The onset of menstruation is usually described as a traumatic event by girls, which comes with the likelihood of immediate marriage and raises fear, distress and worry among them, a study conducted by Unicef reveals. Since menstruation is considered a sign of a girl’s ‘readiness for marriage’, the elders quickly fix the marriage to make sure the second menstrual period occurs in her husband’s house. Mothers and their daughters sometimes try to hide the onset of periods from men in the family in order to avoid early marriages.
“The fact that menstruation can be a life-altering event for some women shook me to the core,” says Sana Lokhandwala, a menstrual health leader and co-founder of HER Pakistan, an organisation working to ensure access to quality menstrual health education and products in Pakistan. She decided to break the culture of silence around menstruation and embarked on a journey of raising awareness about menstrual health and hygiene management with her sister Sumaira.
During its early years, HER Pakistan conducted a menstrual hygiene drive in Rehri Goth, a neglected neighbourhood on the outskirts of Karachi. “Women there were not aware about how to manage their periods,” says Sana. “They used to bleed in their shalwars, and wear black ones to hide blood stains.
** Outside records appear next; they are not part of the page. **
(* ===== verification/TInvestMarketData.v ===== *)
(** * Market data: [crates/vox-tinvest/src/market_data.rs]

    Where the provider's market-data messages enter: the facts the adapter keeps of them,
    with exact prices and times in nanoseconds; the plan of requests for a candle history
    and the merge of their answers; and the registry of stream subscriptions, which is what
    the adapter wants and what the provider has confirmed.

    [Uuid::parse_str] is the class of [ConnectionModel].  A [BTreeMap] is a finite map, and
    where its order can be seen the keys are sorted by the derived order. *)
From stdpp Require Import gmap strings sorting.
From S2P Require Import Prelude ConnectionModel Money TInvestWire TInvestMarketWire.

Definition MAX_LIMITED_SUBSCRIPTIONS : Z := 300.
Definition MAX_SUBSCRIPTION_REQUESTS_PER_MINUTE : Z := 100.
Definition MIN_PING_DELAY_MS : Z := 5000.
Definition MAX_PING_DELAY_MS : Z := 180000.
Definition DEFAULT_PING_DELAY_MS : Z := 120000.

(** ** Facts *)

Record CanonicalCandle := {
  cc_instrument_uid : string;
  cc_figi : string;
  cc_ticker : string;
  cc_class_code : string;
  cc_interval : Z;
  cc_open : FixedPoint;
  cc_high : FixedPoint;
  cc_low : FixedPoint;
  cc_close : FixedPoint;
  cc_volume_lots : Z;
  cc_volume_buy_lots : Z;
  cc_volume_sell_lots : Z;
  cc_event_time_ns : Z;
  cc_last_trade_time_ns : option Z;
  cc_candle_source : Z;
  cc_is_complete : option bool;
}.

Record CanonicalTrade := {
  ct_instrument_uid : string;
  ct_figi : string;
  ct_ticker : string;
  ct_class_code : string;
  ct_direction : Z;
  ct_price : FixedPoint;
  ct_quantity_lots : Z;
  ct_event_time_ns : Z;
  ct_trade_source : Z;
}.

Record CanonicalLastPrice := {
  cl_instrument_uid : string;
  cl_figi : string;
  cl_ticker : string;
  cl_class_code : string;
  cl_price : FixedPoint;
  cl_event_time_ns : Z;
  cl_last_price_type : Z;
}.

Record CanonicalTradingStatus := {
  cs_instrument_uid : string;
  cs_figi : string;
  cs_ticker : string;
  cs_class_code : string;
  cs_status : Z;
  cs_event_time_ns : Z;
  cs_limit_order_available : bool;
  cs_market_order_available : bool;
}.

Record CanonicalOpenInterest := {
  coi_instrument_uid : string;
  coi_ticker : string;
  coi_class_code : string;
  coi_value : Z;
  coi_event_time_ns : Z;
}.

Record CanonicalBookLevel := { cbl_price : FixedPoint; cbl_quantity_lots : Z }.

Record CanonicalOrderBook := {
  cob_instrument_uid : string;
  cob_figi : string;
  cob_ticker : string;
  cob_class_code : string;
  cob_depth : Z;
  cob_bids : list CanonicalBookLevel;
  cob_asks : list CanonicalBookLevel;
  cob_event_time_ns : Z;
  cob_is_consistent : bool;
  cob_order_book_type : Z;
}.

Record CanonicalUnaryOrderBook := {
  cub_instrument_uid : string;
  cub_figi : string;
  cub_ticker : string;
  cub_class_code : string;
  cub_depth : Z;
  cub_bids : list CanonicalBookLevel;
  cub_asks : list CanonicalBookLevel;
  cub_last_price : option FixedPoint;
  cub_close_price : option FixedPoint;
  cub_limit_up : option FixedPoint;
  cub_limit_down : option FixedPoint;
  cub_last_price_time_ns : option Z;
  cub_close_price_time_ns : option Z;
  cub_orderbook_time_ns : option Z;
}.

Record CanonicalTradingStatusFact := {
  ctf_instrument_uid : string;
  ctf_figi : string;
  ctf_ticker : string;
  ctf_class_code : string;
  ctf_status : Z;
  ctf_limit_order_available : bool;
  ctf_market_order_available : bool;
  ctf_api_trade_available : bool;
  ctf_bestprice_order_available : bool;
  ctf_only_best_price : bool;
}.

Record CanonicalClosePrice := {
  ccp_instrument_uid : string;
  ccp_figi : string;
  ccp_ticker : string;
  ccp_class_code : string;
  ccp_price : option FixedPoint;
  ccp_evening_session_price : option FixedPoint;
  ccp_time_ns : option Z;
  ccp_evening_session_time_ns : option Z;
}.

Record CanonicalTechAnalysisValue := {
  cta_timestamp_ns : Z;
  cta_middle_band : option FixedPoint;
  cta_upper_band : option FixedPoint;
  cta_lower_band : option FixedPoint;
  cta_signal : option FixedPoint;
  cta_macd : option FixedPoint;
}.

Record CanonicalMarketValue := { cmv_value_type : option Z; cmv_value : option FixedPoint; cmv_time_ns : option Z }.

Record CanonicalMarketValueInstrument := {
  cmi_instrument_uid : string;
  cmi_ticker : string;
  cmi_class_code : string;
  cmi_values : list CanonicalMarketValue;
}.

Inductive SubscriptionFamily := FamilyCandle | FamilyOrderBook | FamilyTrade | FamilyInfo | FamilyLastPrice.

Inductive MarketDataError :=
| Missing (field : string)
| DecimalError (field : string) (source : FixedPointError)
| TimestampError (field : string)
| NonPositive (field : string)
| LotOverflow
| InconsistentOrderBook
| UnsupportedCandleInterval (interval : Z)
| InvalidHistoryRange
| ConflictingHistoricalCandle (timestamp_ns : Z)
| EmptyInstrumentId
| InvalidOrderBookDepth
| SubscriptionLimit
| InvalidPingDelay
| UnknownAcknowledgement
| UnexpectedAcknowledgementAction (action : Z)
| UnexpectedSubscriptionResponse
| InvalidAcknowledgementIdentity
| InvalidActiveSnapshotIdentity
| SubscriptionRejected (family : SubscriptionFamily) (instrument_uid : string) (provider_status : Z) (tracking_id : string).

Notation market A := (result MarketDataError A).

Definition require_authoritative (self : CanonicalOrderBook) : market () :=
  if cob_is_consistent self then Ok tt else Err InconsistentOrderBook.

Inductive MarketDataRequestError := CandleSourceWithLimit.

Definition request_error_code (self : MarketDataRequestError) : Z := match self with CandleSourceWithLimit => 30220 end.

Definition validate_get_candles_request (request : GetCandlesRequest) : result MarketDataRequestError () :=
  if bool_decide (is_Some (gcq_limit request)) && bool_decide (is_Some (gcq_candle_source_type request))
  then Err CandleSourceWithLimit else Ok tt.

(** ** Decoding *)

Definition quotation (value : option Quotation) (field : string) : market FixedPoint :=
  let? value := ok_or value (Missing field) in
  map_err (DecimalError field) (from_units_nano (q_units value) (q_nano value)).

Definition optional_quotation (value : option Quotation) (field : string) : market (option FixedPoint) :=
  transpose ((λ value, map_err (DecimalError field) (from_units_nano (q_units value) (q_nano value))) <$> value).

Definition timestamp_ns (value : option Timestamp) (field : string) : market Z :=
  let? value := ok_or value (Missing field) in
  if negb ((0 <=? ts_seconds value) && (ts_seconds value <=? 253402300799))
     || negb ((0 <=? ts_nanos value) && (ts_nanos value <? 1000000000))
  then Err (TimestampError field)
  else ok_or (base ← checked_mul U64 (ts_seconds value) 1000000000; checked_add U64 base (ts_nanos value))
         (TimestampError field).

Definition optional_timestamp_ns (value : option Timestamp) (field : string) : market (option Z) :=
  transpose ((λ value, timestamp_ns (Some value) field) <$> value).

Definition lots_to_units (lots lot_size : Z) : market Z :=
  if lots <=? 0 then Err (NonPositive "lots")
  else if lot_size =? 0 then Err (NonPositive "lot_size")
  else ok_or (checked_mul U64 lots lot_size) LotOverflow.
Definition put_registry (r : MarketSubscriptionRegistry) (k : Control) : Control := {|
  ck_registry := r; ck_gate := ck_gate k; ck_phase := ck_phase k; ck_confirmed := ck_confirmed k |}.
Definition put_gate (g : EventSequenceGate) (k : Control) : Control := {|
  ck_registry := ck_registry k; ck_gate := g; ck_phase := ck_phase k; ck_confirmed := ck_confirmed k |}.
Definition put_control_phase (p : StreamControlPhase) (k : Control) : Control := {|
  ck_registry := ck_registry k; ck_gate := ck_gate k; ck_phase := p; ck_confirmed := ck_confirmed k |}.
Definition put_confirmed (c : gset MarketSubscription) (k : Control) : Control := {|
  ck_registry := ck_registry k; ck_gate := ck_gate k; ck_phase := ck_phase k; ck_confirmed := c |}.

Notation control A := (st Control MarketDataSupervisorError A).

Section responses.
Context `{UF : !UuidFormat} `{PR : !Prost}.

Definition on_registry {A} (m : st MarketSubscriptionRegistry MarketDataError A) : control A := λ k,
  let '(r, outcome) := m (ck_registry k) in (put_registry r k, map_err MarketDataFault outcome).

Definition decoded {A} (outcome : market A) : control A := st_lift (map_err MarketDataFault outcome).

Definition require_desired (instrument_uid : string) (kind : SubscriptionKind) : control () := λ k,
  (k, if accepts_event_before_ack (ck_registry k) instrument_uid kind then Ok tt else Err UndesiredEvent).

(** [sequence_gate.observe], [dropped_event] and the event that passes. *)
Definition sequenced (instrument_uid : string) (family : EventFamily) (name : string) (event_time_ns : Z)
    (fingerprint : string) (event : MarketDataStreamEvent) : control (option MarketDataStreamEvent) := λ k,
  let '(gate, disposition) := gate_observe instrument_uid family event_time_ns fingerprint (ck_gate k) in
  (put_gate gate k,
   Ok (Some (match dropped_event disposition instrument_uid name with Some dropped => dropped | None => event end))).

Definition process_acknowledgement (expected : gset MarketSubscription) (response : MarketDataResponse)
  : control (option MarketDataStreamEvent) := λ k,
  match ck_phase k with
  | AwaitingSubscribeAcks =>
      (let! acknowledgements := on_registry (apply_command_response response Subscribe) in
       st_ret (Some (Acknowledged (Z.of_nat (length acknowledgements))))) k
  | AwaitingActiveSnapshot =>
      (let! snapshots := on_registry (parse_active_snapshot_response response) in
       let! k := st_get in
       let confirmed := ck_confirmed k ∪ list_to_set (as_subscription <$> snapshots) in
       st_put (put_confirmed confirmed k) ;;;
       if bool_decide (expected ⊆ confirmed) then
         st_put (put_control_phase Active (put_confirmed confirmed k)) ;;;
         st_ret (Some (BrokerConfirmed (Z.of_nat (size expected))))
       else st_ret None) k
  | Active => (k, Err (MarketDataFault UnexpectedSubscriptionResponse))
  end.

Definition process_response (expected : gset MarketSubscription) (response : MarketDataResponse)
  : control (option MarketDataStreamEvent) :=
  match mdr_payload response with
  | Some (SubscribeCandlesAnswer _ | SubscribeOrderBookAnswer _ | SubscribeTradesAnswer _ | SubscribeInfoAnswer _
          | SubscribeLastPriceAnswer _) => process_acknowledgement expected response
  | Some (CandlePayload value) =>
      require_desired (cm_instrument_uid value)
        (CandleKind (cm_interval value) false (Some (cm_candle_source_type value))) ;;;
      let! canonical := decoded (candle_try_from value) in
      sequenced (cc_instrument_uid canonical) EvCandle "candle" (cc_event_time_ns canonical) (encode_candle value)
        (CandleEvent canonical)
  | Some (TradePayload value) =>
      require_desired (tm_instrument_uid value) (TradeKind (tm_trade_source value) false) ;;;
      let! canonical := decoded (trade_try_from value) in
      sequenced (ct_instrument_uid canonical) EvTrade "trade" (ct_event_time_ns canonical) (encode_trade value)
        (TradeEvent canonical)
  | Some (OrderBookPayload value) =>
      require_desired (bm_instrument_uid value) (OrderBookKind (bm_depth value) (bm_order_book_type value)) ;;;
      let! k := st_get in
      st_put (put_registry (observe_book (bm_instrument_uid value) (bm_is_consistent value) (ck_registry k)) k) ;;;
      let! canonical := decoded (order_book_try_from value) in
      st_ret (Some (OrderBookEvent canonical))
  | Some (TradingStatusPayload value) =>
      require_desired (sm_instrument_uid value) InfoKind ;;;
      let! canonical := decoded (trading_status_try_from value) in
      sequenced (cs_instrument_uid canonical) EvTradingStatus "trading_status" (cs_event_time_ns canonical)
        (encode_trading_status value) (TradingStatusEvent canonical)
  | Some (LastPricePayload value) =>
      require_desired (lm_instrument_uid value) LastPriceKind ;;;
      let! canonical := decoded (last_price_try_from value) in
      sequenced (cl_instrument_uid canonical) EvLastPrice "last_price" (cl_event_time_ns canonical)
        (encode_last_price value) (LastPriceEvent canonical)
  | Some (OpenInterestPayload value) =>
      require_desired (om_instrument_uid value) (TradeKind 0 true) ;;;
      let! canonical := decoded (open_interest_try_from value) in
      sequenced (coi_instrument_uid canonical) EvOpenInterest "open_interest" (coi_event_time_ns canonical)
        (encode_open_interest value) (OpenInterestEvent canonical)
  | Some (PingPayload value) =>
      let! time := decoded (optional_timestamp_ns (pg_time value) "ping.time") in
      st_ret (Some (PingEvent (pg_stream_id value) time))
  | None => st_fail (MarketDataFault (Missing "market_data_response.payload"))
  end.

(** ** Reconnection *)

(** [1_u32.checked_shl(attempt.saturating_sub(1).min(20))]: the shift is below 32. *)
Definition reconnect_delay (initial maximum attempt : Z) : Z :=
  Z.min (duration_mul initial (Z.shiftl 1 (Z.min (Z.max (attempt - 1) 0) 20))) maximum.

Definition should_reconnect (error : MarketDataSupervisorError) (has_desired_subscriptions : bool) : bool :=
  match error with
  | StreamFault (NoActiveSubscriptions _) => has_desired_subscriptions
  | MarketDataFault (SubscriptionRejected _ _ _ _ | UnexpectedAcknowledgementAction _ | UnexpectedSubscriptionResponse
                     | InvalidAcknowledgementIdentity | InvalidActiveSnapshotIdentity | UnknownAcknowledgement)
  | ZeroCapacity | InvalidReconnectPolicy | SubscriptionRequestRate | InitialRequestsExceedCapacity | UndesiredEvent
  | ReconnectExhausted => false
  | _ => true
  end.

(** ** The loop *)

(** Where the loop is suspended: before an iteration; in the delay; in the connector; in the
    inner loop; sending the request for the provider's list; or returned. *)
Inductive Phase :=
| AtTop
| Delaying
| Connecting (initial_requests : list MarketDataRequest)
| Streaming (expected : gset MarketSubscription) (phase : StreamControlPhase) (confirmed : gset MarketSubscription)
| Requesting (expected confirmed : gset MarketSubscription)
| Returned.

(** [mk_reported]: the events that were sent, each with the response it was made of.
    [mk_heard]: the responses of the current connection. *)
Record MarketRun := {
  mk_phase : Phase;
  mk_attempt : Z;
  mk_registry : MarketSubscriptionRegistry;
  mk_gate : EventSequenceGate;
  mk_stop : bool;
  mk_stop_seen : bool;
  mk_alive : bool;
  mk_reported : list (option ResponsePayload * MarketDataStreamEvent);
  mk_heard : list MarketDataResponse;
}.

Definition market_start (registry : MarketSubscriptionRegistry) : MarketRun := {|
  mk_phase := AtTop; mk_attempt := 0; mk_registry := registry; mk_gate := ∅; mk_stop := false; mk_stop_seen := true;
  mk_alive := true; mk_reported := []; mk_heard := [] |}.

Definition go (p : Phase) (r : MarketRun) : MarketRun := {|
  mk_phase := p; mk_attempt := mk_attempt r; mk_registry := mk_registry r; mk_gate := mk_gate r; mk_stop := mk_stop r;
  mk_stop_seen := mk_stop_seen r; mk_alive := mk_alive r; mk_reported := mk_reported r; mk_heard := mk_heard r |}.
Definition set_attempt (n : Z) (r : MarketRun) : MarketRun := {|
  mk_phase := mk_phase r; mk_attempt := n; mk_registry := mk_registry r; mk_gate := mk_gate r; mk_stop := mk_stop r;
  mk_stop_seen := mk_stop_seen r; mk_alive := mk_alive r; mk_reported := mk_reported r; mk_heard := mk_heard r |}.
Definition set_state (registry : MarketSubscriptionRegistry) (gate : EventSequenceGate) (heard : list MarketDataResponse)
    (r : MarketRun) : MarketRun := {|
  mk_phase := mk_phase r; mk_attempt := mk_attempt r; mk_registry := registry; mk_gate := gate; mk_stop := mk_stop r;
  mk_stop_seen := mk_stop_seen r; mk_alive := mk_alive r; mk_reported := mk_reported r; mk_heard := heard |}.
Definition set_stop (stop seen alive : bool) (r : MarketRun) : MarketRun := {|
  mk_phase := mk_phase r; mk_attempt := mk_attempt r; mk_registry := mk_registry r; mk_gate := mk_gate r; mk_stop := stop;
  mk_stop_seen := seen; mk_alive := alive; mk_reported := mk_reported r; mk_heard := mk_heard r |}.
(* ===== verification/TInvestReference.v ===== *)
(** * Reference data: [crates/vox-tinvest/src/reference.rs]

    The policy above the instruments service: which capabilities its methods have shown, how
    its requests are formed and within which bounds, and which instruments are tried for a
    forecast. *)
From stdpp Require Import gmap strings sorting.
From S2P Require Import Prelude SortedVec TInvestWire TInvestCanonical TInvestGrpc.

Definition INSTRUMENTS_SERVICE_METHODS : list string := [
  "TradingSchedules"; "BondBy"; "Bonds"; "GetBondCoupons"; "GetBondEvents"; "CurrencyBy"; "Currencies"; "EtfBy"; "Etfs";
  "FutureBy"; "Futures"; "OptionBy"; "Options"; "OptionsBy"; "ShareBy"; "Shares"; "DfaBy"; "Dfas"; "Indicatives";
  "GetAccruedInterests"; "GetFuturesMargin"; "GetInstrumentBy"; "GetDividends"; "GetAssetBy"; "GetAssets";
  "GetFavorites"; "EditFavorites"; "CreateFavoriteGroup"; "DeleteFavoriteGroup"; "GetFavoriteGroups"; "GetCountries";
  "FindInstrument"; "GetBrands"; "GetBrandBy"; "GetAssetFundamentals"; "GetAssetReports"; "GetConsensusForecasts";
  "GetForecastBy"; "GetRiskRates"; "GetInsiderDeals"; "StructuredNoteBy"; "StructuredNotes"; "News"]%string.

Definition MUTATION_METHODS : list string := ["EditFavorites"; "CreateFavoriteGroup"; "DeleteFavoriteGroup"]%string.

(** ** Capabilities *)

Inductive CapabilityState :=
| Supported
| ProviderDataUnavailable
| ProviderInconsistency
| UnsupportedInEnvironment
| CapabilityPermissionDenied
| TemporarilyUnavailable
| Deprecated.

Definition CapabilityRegistry : Type := gmap string CapabilityState.

Definition registry_default : CapabilityRegistry :=
  list_to_map ((λ method, (method, if bool_decide (method = "Options"%string) then Deprecated else Supported))
                 <$> INSTRUMENTS_SERVICE_METHODS).

Definition registry_state (self : CapabilityRegistry) (method : string) : option CapabilityState := self !! method.

(** The state a code of the provider shows, if it shows one. *)
Definition code_state (code : Code) : option CapabilityState :=
  match code with
  | PermissionDenied | Unauthenticated => Some CapabilityPermissionDenied
  | Unimplemented => Some UnsupportedInEnvironment
  | Unavailable | ResourceExhausted => Some TemporarilyUnavailable
  | _ => None
  end.

Definition record_provider_code (method : string) (code : Code) (self : CapabilityRegistry) : CapabilityRegistry * bool :=
  match code_state code with
  | Some state => (<[method := state]> self, true)
  | None => (self, false)
  end.

Definition mark_provider_data_unavailable (method : string) (self : CapabilityRegistry) : CapabilityRegistry :=
  <[method := ProviderDataUnavailable]> self.

Definition mark_provider_inconsistency (method : string) (self : CapabilityRegistry) : CapabilityRegistry :=
  <[method := ProviderInconsistency]> self.

(** ** Requests *)

Inductive RequestValidationError :=
| MissingIdentifier
| MissingClassCode
| RequestInvalidRange
| InvalidLimit
| InvalidAssetCount.

(** [provider_identifier!]: the five identifiers are a text that is not blank. *)
Definition identifier_new (value : string) : result RequestValidationError string :=
  if is_blank value then Err MissingIdentifier else Ok value.

Record InstrumentsRequest := { isq_instrument_status : option Z; isq_instrument_exchange : option Z }.

Definition catalogue_request : InstrumentsRequest := {|
  isq_instrument_status := Some 1; isq_instrument_exchange := Some 0 |}.

Record InstrumentLookup := { il_id_type : Z; il_class_code : option string; il_id : string }.

Definition instrument_by_uid (uid : string) : InstrumentLookup := {|
  il_id_type := 3; il_class_code := None; il_id := uid |}.

Definition instrument_by_ticker (ticker class_code : string) : result RequestValidationError InstrumentLookup :=
  if is_blank ticker then Err MissingIdentifier
  else if is_blank class_code then Err MissingClassCode
  else Ok {| il_id_type := 2; il_class_code := Some class_code; il_id := ticker |}.

Definition timestamp_after (a b : Timestamp) : bool :=
  (ts_seconds b <? ts_seconds a) || (ts_seconds a =? ts_seconds b) && (ts_nanos b <? ts_nanos a).

Definition validate_period (instrument_id : string) (from to : option Timestamp) : result RequestValidationError () :=
  if is_blank instrument_id then Err MissingIdentifier
  else
    match from, to with
    | Some from, Some to => if timestamp_after from to then Err RequestInvalidRange else Ok tt
    | _, _ => Ok tt
    end.

Definition fundamentals_request (assets : list string) : result RequestValidationError (list string) :=
  if bool_decide (assets = []) || (100 <? Z.of_nat (length assets)) then Err InvalidAssetCount else Ok assets.

Record GetInsiderDealsRequest := { idq_instrument_id : string; idq_limit : Z; idq_next_cursor : option string }.

Definition insider_deals_request (instrument_uid : string) (limit : Z) (next_cursor : option string)
  : result RequestValidationError GetInsiderDealsRequest :=
  if negb ((1 <=? limit) && (limit <=? 100)) then Err InvalidLimit
  else Ok {| idq_instrument_id := instrument_uid; idq_limit := limit; idq_next_cursor := next_cursor |}.

(** ** Candidates for a forecast *)

(** [.filter(|uid| seen.insert(uid.clone()))]. *)
Fixpoint first_seen (seen : gset string) (l : list string) : list string :=
  match l with
  | [] => []
  | uid :: l => if bool_decide (uid ∈ seen) then first_seen seen l else uid :: first_seen ({[uid]} ∪ seen) l
  end.

Definition valid_identifiers (l : list string) : list string :=
  List.filter (λ uid, is_ok (identifier_new uid)) l.

(** Over the [asset_uid] of every item of the answer. *)
Definition consensus_asset_uids (asset_uids : list string) : list string :=
  take 8 (first_seen ∅ (valid_identifiers asset_uids)).

(** Over the [uid] of every instrument of the asset. *)
Definition forecast_instrument_candidates (uids : list string) : list string :=
  take 8 (sorted_set String.le (valid_identifiers uids)).

Record ForecastProviderInconsistency := { fpi_asset_uids : list string; fpi_candidate_count : Z }.

(** ** What the policy guarantees *)

(** The strict order of the candidates. *)
Definition text_lt : relation string := strictly String.le.

Lemma elem_of_valid x l : x ∈ valid_identifiers l ↔ x ∈ l ∧ is_blank x = false.
Proof.
  unfold valid_identifiers. rewrite elem_of_filter_bool. unfold identifier_new. destruct (is_blank x); naive_solver.
Qed.

(** The candidates for a forecast are exact, deterministic and bounded: at most eight, without
    repetition, in order, each an identifier that the provider sent and that is not blank;
    and one that is left out comes after eight that are not. *)
Theorem forecast_candidates_bounded uids :
  let candidates := forecast_instrument_candidates uids in
  (length candidates ≤ 8)%nat ∧ NoDup candidates ∧ StronglySorted text_lt candidates ∧
  (∀ uid, uid ∈ candidates → uid ∈ uids ∧ is_blank uid = false) ∧
  (∀ uid, uid ∈ uids → is_blank uid = false → uid ∉ candidates →
     length candidates = 8%nat ∧ ∀ c, c ∈ candidates → text_lt c uid).
Proof.
  unfold forecast_instrument_candidates. set (all := sorted_set _ _).
  assert (StronglySorted text_lt all) as Hs by (apply sorted_set_sorted; apply _).
  assert (∀ uid, uid ∈ all ↔ uid ∈ uids ∧ is_blank uid = false) as Hall.
  { intros uid. unfold all. rewrite elem_of_sorted_set. apply elem_of_valid. }
  clearbody all. rewrite <- (take_drop 8 all) in Hs. simpl. split_and!.
  - rewrite length_take. lia.
  - eapply sorted_strictly_nodup, StronglySorted_app_1_l, Hs.
  - by eapply StronglySorted_app_1_l.
  - intros uid Hin. apply Hall. rewrite <- (take_drop 8 all). set_solver.
  - intros uid Hin Hb Hout.
    assert (uid ∈ drop 8 all) as Hd.
    { assert (uid ∈ all) as Ha by by apply Hall. rewrite <- (take_drop 8 all) in Ha. set_solver. }
    split; [|intros c Hc; by eapply StronglySorted_app_1_elem_of].
    rewrite length_take. apply list_elem_of_lookup in Hd as [i Hi%lookup_lt_Some]. rewrite length_drop in Hi. lia.
Qed.

Lemma first_seen_spec seen l :
  NoDup (first_seen seen l) ∧ ∀ uid, uid ∈ first_seen seen l ↔ uid ∈ l ∧ uid ∉ seen.
Proof.
  revert seen. induction l as [|x l IH]; intros seen; simpl; [split; [constructor|set_solver]|]. case_bool_decide as Hx.
  - destruct (IH seen) as [Hn He]. split; [done|]. intros uid. rewrite He. set_solver.
  - destruct (IH ({[x]} ∪ seen)) as [Hn He]. split.
    + constructor; [|done]. rewrite He. set_solver.
    + intros uid. rewrite elem_of_cons, He. destruct (decide (uid = x)); set_solver.
Qed.

(** The assets of the consensus are at most eight, without repetition, each one that the
    provider named. *)
Lemma consensus_assets_bounded asset_uids :
  (length (consensus_asset_uids asset_uids) ≤ 8)%nat ∧ NoDup (consensus_asset_uids asset_uids) ∧
  ∀ uid, uid ∈ consensus_asset_uids asset_uids → uid ∈ asset_uids ∧ is_blank uid = false.
Proof.
  unfold consensus_asset_uids. destruct (first_seen_spec ∅ (valid_identifiers asset_uids)) as [Hn He].
  split_and!; [rewrite length_take; lia|by apply (sublist_NoDup _ _ Hn), sublist_take|].
  intros uid Hin. apply elem_of_valid, (proj1 (He uid)), (subseteq_take 8), Hin.
Qed.

(** The registry knows every method of the service, whatever is recorded for them. *)
Lemma registry_knows_methods method :
  method ∈ INSTRUMENTS_SERVICE_METHODS → is_Some (registry_state registry_default method).
Proof.
  intros Hin. assert (forallb (λ m, bool_decide (is_Some (registry_state registry_default m))) INSTRUMENTS_SERVICE_METHODS = true)
    as H by (vm_compute; reflexivity).
  rewrite forallb_forall in H. apply list_elem_of_In in Hin. by apply H, bool_decide_eq_true in Hin.
Qed.

Lemma recording_keeps_methods method other code self :
  is_Some (registry_state self other) → is_Some (registry_state (record_provider_code method code self).1 other).
Proof.
  unfold record_provider_code, registry_state, CapabilityRegistry in *. destruct (code_state code); [|done]. cbn [fst].
  destruct (decide (method = other)) as [->|]; [rewrite lookup_insert_eq|rewrite lookup_insert_ne by done]; eauto.
Qed.

Example reference_sample :
  forecast_instrument_candidates ["b"; " "; "a"; "b"]%string = ["a"; "b"]%string ∧
  consensus_asset_uids ["b"; ""; "a"; "b"]%string = ["b"; "a"]%string ∧
  (record_provider_code "Options" Unimplemented registry_default).1 !! "Options"%string = Some UnsupportedInEnvironment.
Proof. vm_compute. done. Qed.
The girls’ school had no washroom.
“The lack of awareness about menstruation is intergenerational,” Sana believes as, in many cases, the mothers are not aware of good hygiene practices and have limited information to pass on to their daughters.
“[The] women [we met] were curious to know about various menstrual products and materials and how to use them appropriately,” says Sana, whose team received a great response during their awareness drives in rural areas. “Men encouraged women to attend those sessions, waited outside for them, and helped us carry our boxes to our cars.”
On the contrary, opposition and criticism were thrown at her by the so-called educated lot. Sana participated in Aurat March 2019 holding a placard which read, ‘We Want a Period-Friendly Pakistan’. “Before I even reached home, my mobile phone was abuzz with threats and intimidating messages, including rape,” she says.
Sana describes period-friendly Pakistan as a place where people are not threatened to talk about menstruation and, during their periods, women feel confident and are treated with dignity.
Menstrual hygiene management is usually missing from the agendas of disaster response agencies. Anum Khalid and Bushra Mahnoor, two university students and WASH activists from Saraiki Waseb and Attock respectively, realised the need and initiated the Mahwari Justice movement to provide menstrual relief kits to flood-hit women.
“Women were using tree leaves and dirty pieces of cloth and some did not even have underpants,” says Anum about the flood-hit women she reached out to.
Every day, the young campaigners receive pleas from affected women to send them menstrual hygiene kits, but people criticise that these kits are not a necessity, as women of these areas use cloth, not sanitary pads. “Most of them demand sanitary pads, in fact, as they are easier to use,” says Anum.
However, Mahwari Justice caters to every woman. “We have designed four types of menstrual relief kits, based on biodegradable pads, reusable cloth pads, big sheets of towel and sanitary pads, which are sent to relief camps through doctors who assist women if they have any problems,” Bushra explains.
Anam and Bushra initiated the Mahwari Justice movement on Twitter last June, and have supplied menstrual hygiene kits to more than 50,000 women so far.
Last week, Sana and Sumaira Lokhandwala spoke at the first-ever global forum on period poverty in Australia, where 42 leaders from across the world set goals to end period poverty. While menstrual health is not specifically stated in the Sustainable Development Goals targets, the World Health Organisation (WHO) urges governments to safeguard the rights of people who menstruate and ensure they have access to menstrual products, information, water, sanitation, disposal facilities and competent and empathic care.
“It is not hard to learn empathy,” says Sana. You just have to spend one period cycle without menstrual products to feel the pain of those who cannot access it.”